Office' politics return for holiday party
David Brent is back, but seriously humbled.
Acclaimed British mockumentary The Office returns with a final two-hour episode that revisits the crew of Slough paper company Wernham Hogg and offers — for once — a happy ending.
"We wanted some closure," says Golden Globe winner Ricky Gervais, who plays the cringe-worthy Brent and wrote and directed the series with Stephen Merchant. "We thought we tortured people enough with the existential bleakness of life."
When we last left The Office after two six-episode seasons, Brent had been fired, Gareth promoted, and Tim ditched by receptionist Lucy. The Office Special , due Oct. 21 on BBC America (9 p.m. ET/PT) and Nov. 16 on DVD, picks up three years later.
"It's the worst of both worlds," Gervais says. Brent's "shot at fame went wrong; he's now infamous, and he's worming his way back into a job he lost" by hanging around with his former employees.
The special revolves around plans for an office Christmas party that reunites the group, for the last time. But NBC plans its own faithful version of the series* starring Steve Carell, due next year, and Gervais is working on new BBC sitcom Extras , playing a struggling bit-part actor.
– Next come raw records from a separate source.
(* ===== verification/ObjExit.v ===== *)
(** * The compiled exit program

    The program [handle_sys_exit] of the embedded object computes what the
    source function computes, from every kernel state, task, context and
    contents of the stack.  Whatever others do to the map and the ring buffer
    between its instructions, it does the operations [sys_exit_ops]; run without
    interruption these are the source function. *)

From stdpp Require Import base list gmap strings.
From Stdlib Require Import ZArith Lia.
From S2P Require Import Prelude CLib Layout BpfIface StraceTypes StraceBpf StraceTrace StraceConc ElfBlob ElfObject BpfInsn BpfMachine ObjMem ObjExec ObjOps.

Local Open Scope string_scope.
Local Open Scope list_scope.
Local Open Scope Z_scope.

(** ** The record *)

(** The stores of the compiled program into the reserved record, in its order:
    [v] is the value found in the map. *)
Definition object_record (id ret : Z) (v e : bytes) : bytes :=
  let word o p := zstore o (le_bytes 4 (le_value (zload p 4 v))) in
  zstore 376 (le_bytes 1 (le_value (zload 360 1 v)))
   (word 372 356 (word 364 348 (word 368 352 (word 356 340 (word 360 344 (word 352 336
     (zstore 350 (le_bytes 2 (le_value (zload 334 2 v)))
      (zstore 348 (le_bytes 2 (le_value (zload 332 2 v)))
       (word 344 328
        (copy_words 40 8 8 24 v
          (zstore 16 (le_bytes 8 ret)
           (word 8 0
            (zstore 4 (le_bytes 4 id)
             (zstore 0 (le_bytes 4 (alu 64 BPF_RSH id 32)) e)))))))))))))).

(** A C member assignment at its offset. *)
Lemma set_event_field n o ty bs e :
  field_at event_fields n = Some (Z.to_nat o, ty) -> set_field event_fields n bs e = zstore o bs e.
Proof. intros E. unfold set_field. by rewrite E. Qed.

Lemma put_event_int n o k z e :
  field_at event_fields n = Some (Z.to_nat o, TInt k) ->
  put_int event_fields n z e = zstore o (le_bytes k z) e.
Proof. intros E. unfold put_int, set_field, field_size. by rewrite E. Qed.

Lemma get_value_uint n o k v :
  field_at enter_fields n = Some (Z.to_nat o, TInt (Z.to_nat k)) ->
  get_uint enter_fields n v = le_value (zload o k v).
Proof. intros E. unfold get_uint, get_field. by rewrite E. Qed.

Lemma get_value_field n o k v :
  field_at enter_fields n = Some (Z.to_nat o, char_array (Z.to_nat k)) ->
  get_field enter_fields n v = zload o k v.
Proof.
  intros E. unfold get_field, zload. rewrite E. simpl. by rewrite Nat.mul_1_r.
Qed.

Section Record.
Context (id ret : Z) (v e : bytes).
Hypothesis id_u64 : is_uint 64 id.
Hypothesis v_size : length v = 368%nat.
Hypothesis v_byte : Forall is_byte v.
Hypothesis e_size : length e = 384%nat.

Lemma addr6_copy m :
  length m = 384%nat ->
  let word o p := zstore o (le_bytes 4 (le_value (zload p 4 v))) in
  word 364 348 (word 368 352 (word 356 340 (word 360 344 m))) = zstore 356 (zload 340 16 v) m.
Proof using v_size v_byte.
  clear e e_size. intros Hm. cbv beta zeta. rewrite <- load_words4 by (done || lia).
  symmetry. rewrite <- (zstore_words4 356) by zlen. reflexivity.
Qed.

Lemma object_record_write :
  object_record id ret v e = write_event id (decode_enter v) (sint 64 ret) e.
Proof using All.
  unfold write_event, decode_enter, get_sint.
  change (8 * Z.of_nat (field_size enter_fields "syscall_id")) with 32.
  cbn [es_syscall_id es_args es_comm es_str es_str_len es_sa_family es_sa_port es_sa_addr4
       es_sa_addr6 es_sa_scope_id es_sa_valid arg nth fmap list_fmap seq].
  rewrite (get_value_uint "syscall_id" 0 4), (get_value_uint (elem_name "args" 0) 8 8),
    (get_value_uint (elem_name "args" 1) 16 8), (get_value_uint (elem_name "args" 2) 24 8),
    (get_value_uint (elem_name "args" 3) 32 8), (get_value_uint (elem_name "args" 4) 40 8),
    (get_value_uint (elem_name "args" 5) 48 8), (get_value_field "comm" 56 16),
    (get_value_field "str" 72 256), (get_value_uint "str_len" 328 4), (get_value_uint "sa_family" 332 2),
    (get_value_uint "sa_port" 334 2), (get_value_uint "sa_addr4" 336 4),
    (get_value_field "sa_addr6" 340 16), (get_value_uint "sa_scope_id" 356 4),
    (get_value_uint "sa_valid" 360 1) by reflexivity.
  rewrite (put_event_int "tgid" 0 4), (put_event_int "pid" 4 4), (put_event_int "syscall_id" 8 4),
    (put_event_int "ret" 16 8), (put_event_int (elem_name "args" 0) 24 8),
    (put_event_int (elem_name "args" 1) 32 8), (put_event_int (elem_name "args" 2) 40 8),
    (put_event_int (elem_name "args" 3) 48 8), (put_event_int (elem_name "args" 4) 56 8),
    (put_event_int (elem_name "args" 5) 64 8), (set_event_field "comm" 72 (char_array 16)),
    (set_event_field "str" 88 (char_array 256)), (put_event_int "str_len" 344 4),
    (put_event_int "sa_family" 348 2), (put_event_int "sa_port" 350 2), (put_event_int "sa_addr4" 352 4),
    (set_event_field "sa_addr6" 356 (char_array 16)), (put_event_int "sa_scope_id" 372 4),
    (put_event_int "sa_valid" 376 1) by reflexivity.
  unfold tgid_of, object_record. cbv beta zeta.
  rewrite !(le_bytes_sint 4 _ ltac:(lia) : le_bytes 4 (sint 32 _) = _).
  rewrite !(le_bytes_sint 8 _ ltac:(lia) : le_bytes 8 (sint 64 _) = _).
  replace (alu 64 BPF_RSH id 32) with (Z.shiftr id 32) by (unfold alu; by rewrite uint_id).
  set (x0 := zstore 16 (le_bytes 8 ret) _).
  assert (length x0 = 384%nat) as H0.
  { unfold x0. zlen. }
  rewrite (copy_words_add 6 34 8 8 24), (copy_words_add 2 32).
  change (8 + Z.of_nat (6 * 8)) with 56. change (24 + Z.of_nat (6 * 8)) with 72.
  change (56 + Z.of_nat (2 * 8)) with 72. change (72 + Z.of_nat (2 * 8)) with 88.
  set (x1 := copy_words 6 8 8 24 v x0).
  assert (length x1 = 384%nat) as H1.
  { unfold x1. rewrite copy_words_spec by (done || lia).
    zlen. }
  rewrite (copy_words_spec 2 8 56 72 v x1) by (done || lia).
  rewrite (copy_words_spec 32 8 72 88) by (done || zlen).
  change (Z.of_nat (2 * 8)) with 16. change (Z.of_nat (32 * 8)) with 256.
  rewrite addr6_copy by zlen. reflexivity.
Qed.
End Record.

(** ** The program *)

Section Exit.
Context {T M R : Type} `{BpfTask T, !BpfTaskLaws T, BpfKernelRead T} `{BpfHash Z bytes M} `{BpfRingbuf R}.
Context (tg : Z) (t : T) (a0 a1 : Z) (stack : bytes).
Implicit Types (k : kern M R).
Hypothesis tg_int : is_sint 32 tg.
Hypothesis a1_u64 : is_uint 64 a1.
Hypothesis stack_size : length stack = 512%nat.
Hypothesis reserve_size : forall (r : R) n e r', rb_reserve r n = Some (e, r') -> length e = n.

Abbreviation exec := (doing (M:=M) (R:=R) exit_prog.1 (reloc_of exit_prog.2) t
  (le_bytes 8 a0 ++ le_bytes 8 a1) (le_bytes 4 tg)).
Abbreviation id := (get_current_pid_tgid t).

(** The frame after the entry: the id at the end of the stack. *)
Abbreviation frame := (zstore 504 (le_bytes 8 id) stack).

Lemma id_u64 : is_uint 64 id.
Proof using BpfTaskLaws0. apply pid_tgid_u64. Qed.

Lemma frame_key : le_value (zload 504 8 frame) = id.
Proof using stack_size BpfTaskLaws0.
  rewrite zload_zstore_eq by zlen. rewrite le_value_le_bytes. apply uint_id, id_u64.
Qed.

(** The registers after the filter. *)
Definition exit_regs (v1 v2 : val) : list val :=
  [Scalar id; v1; v2; Undef; Undef; Undef; Undef; Ptr RCtx 0; Scalar (alu 64 BPF_RSH id 32); Undef;
   Ptr RStack 512].

(** [return 0;] *)
Lemma exit_return k n v1 v2 v3 v4 v5 v6 v7 v8 v9 v10 m c val : 
  exec (2 + n) None (Running (Mach 139 [v1; v2; v3; v4; v5; v6; v7; v8; v9; v10; c] m k None val)) ORet.
Proof using All. msteps 1%nat. mop im ev. done. Qed.

Lemma exit_prologue k n p :
  (2 <= n)%nat ->
  (forall v1 v2, exec n None (Running (Mach 11 (exit_regs v1 v2) frame k None None)) p) ->
  exec (10 + n) None (Running (init stack k)) (if filtered tg id then ORet else p).
Proof using All.
  intros Hn Hcont. unfold filtered. msteps 8%nat.
  rewrite (uint_id 64 id), filter_value by apply id_u64.
  assert (is_uint 64 (uint 32 tg)) by (apply (is_uint_le 32), uint_range; lia).
  rewrite test_eq, uint_eqb by (done || by apply is_sint_zero).
  destruct (tg =? 0); cbn [negb andb].
  - eapply doing_enough; [|apply Hcont]. lia.
  - msteps 2%nat. rewrite filter_value, test_ne, tgid_test
      by (done || apply id_u64 || apply alu_range, id_u64).
    destruct (tgid_of id =? tg); cbn [negb].
    + eapply doing_enough; [|apply Hcont]. lia.
    + eapply doing_enough; [|apply (exit_return _ 0)]. lia.
Qed.

(** The entry is deleted. *)
Lemma exit_delete k n v r0 r1 r2 r3 r4 r5 r6 r7 r8 r9 :
  exec (6 + n) None
    (Running (Mach 134 [r0; r1; r2; r3; r4; r5; r6; r7; r8; r9; Ptr RStack 512] frame k None (Some (id, v))))
    (ODelete id ORet).
Proof using All.
  msteps 3%nat. mop im ev. rewrite frame_key. destruct (hdelete im id) as [d im'] eqn:E. mperf. rewrite E.
  split_and!; [by exists v|done..|]. eapply doing_enough; [|apply (exit_return _ 0)]. lia.
Qed.

(** The record is filled from the entry and submitted. *)
Lemma exit_fill k n i v e r1 r2 r3 r4 r5 r9 :
  value_ok v -> length e = 384%nat ->
  exec (118 + n) (Some i)
    (Running (Mach 23 [Ptr RRecord 0; r1; r2; r3; r4; r5; Ptr RValue 0; Ptr RCtx 0; Scalar (alu 64 BPF_RSH id 32);
       r9; Ptr RStack 512] frame k (Some (384, e)) (Some (id, v))))
    (fill_ops id (sint 64 a1) i e).
Proof using All.
  intros [Hl Hb] He. msteps 110%nat. rewrite frame_key, ctx_arg1 by done.
  match goal with |- context [Some (384, ?rec)] =>
    assert (object_record id a1 v e = rec) as <-
      by (lazy -[zload zstore le_bytes le_value alu get_current_pid_tgid]; reflexivity) end.
  rewrite object_record_write by (done || apply id_u64).
  set (rec := write_event id (decode_enter v) (sint 64 a1) e).
  mop im ev. unfold fill_ops. mperf. rewrite Z.eqb_refl. mperf. split_and!; [done..|].
  eapply doing_enough; [|apply (exit_delete _ 0)]. lia.
Qed.

Lemma exit_body k v1 v2 :
  exec 129 None (Running (Mach 11 (exit_regs v1 v2) frame k None None))
    (OLookup id (fun b => if b : bool then reserve_ops id (sint 64 a1) else ORet)).
Proof using All.
  msteps 3%nat. mop im ev. rewrite frame_key. destruct (hlookup im id) as [v|] eqn:Hv.
  2: { mperf. rewrite Hv. split_and!; [done..|]. intros _. rewrite bool_decide_eq_false_2 by by intros [].
       msteps 2%nat. rewrite test_null. eapply doing_enough; [|apply (exit_return _ 0)]. lia. }
  mperf. rewrite Hv. split_and!; [done..|]. intros Hok. rewrite bool_decide_eq_true_2 by done.
  specialize (Hok v eq_refl).
  msteps 5%nat. mop im2 ev2. destruct (rb_reserve ev2 384) as [[e r]|] eqn:Hr; unfold reserve_ops; mperf;
    rewrite event_size_eq, Hr; split_and!; try done.
  - intros i. eapply doing_enough; [|apply (exit_fill _ 0)]; [lia|done|by eapply reserve_size].
  - msteps 1%nat. rewrite test_null. eapply doing_enough; [|apply (exit_delete _ 0)]. lia.
Qed.

(** The program performs the operations of the source. *)
Lemma object_exit_does k :
  exec 141 None (Running (init stack k)) (sys_exit_ops tg t (tp_ctx t a0 a1)).
Proof using All.
  unfold sys_exit_ops. apply (exit_prologue k 131); [lia|]. intros. eapply doing_enough; [|apply exit_body]. lia.
Qed.

#[local] Existing Instance typed_view.

Lemma exit_lookups k : values_ok (k_inflight k) -> lookups_ok (sys_exit_ops tg t (tp_ctx t a0 a1)) k.
Proof using Type.
  intros Hv. unfold sys_exit_ops. destruct (filtered tg id); [done|]. cbn [lookups_ok]. split; [apply Hv|].
  destruct (bool_decide _); [|done]. unfold reserve_ops, fill_ops. cbn [lookups_ok].
  by destruct (rb_reserve _ _) as [[]|].
Qed.

Lemma exit_status c k : handle_sys_exit tg t c k = ((handle_sys_exit tg t c k).1, 0).
Proof using Type.
  unfold handle_sys_exit. destruct (filtered tg id); [reflexivity|].
  destruct (hlookup (k_inflight k) id) as [s|]; [|reflexivity].
  destruct (rb_reserve (k_events k) event_size) as [[e r]|]; destruct (hdelete (k_inflight k) id); reflexivity.
Qed.

Lemma object_exit_run k :
  values_ok (k_inflight k) ->
  exec_program elf_bytes (B "handle_sys_exit") tg t a0 a1 stack k =
    let '(k', r) := handle_sys_exit tg t (tp_ctx t a0 a1) k in Exited r k'.
Proof using All.
  intros Hv. rewrite (exec_program_run _ _ _ _ _ _ _ _ _ exit_prog_object), exit_status.
  apply (doing_run _ _ _ _ _ _ _ _ _ _ (object_exit_does k) (exit_lookups k Hv)).
  exact (run_ops_of tg (HExit t (tp_ctx t a0 a1)) k).
Qed.
End Exit.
*Ugh. This will never be as funny as the original. Just give me the production budget instead and I'll throw it up into the air and run under it myself. Now that's entertainment.
2 comments:
You'd think the quick, ugly death of the American 'Coupling' would teach them. Oh well.
you know what's cooler? having your own real life david brent as your actual manager at work. the rest of us have spent many meetings cringing over things he's said.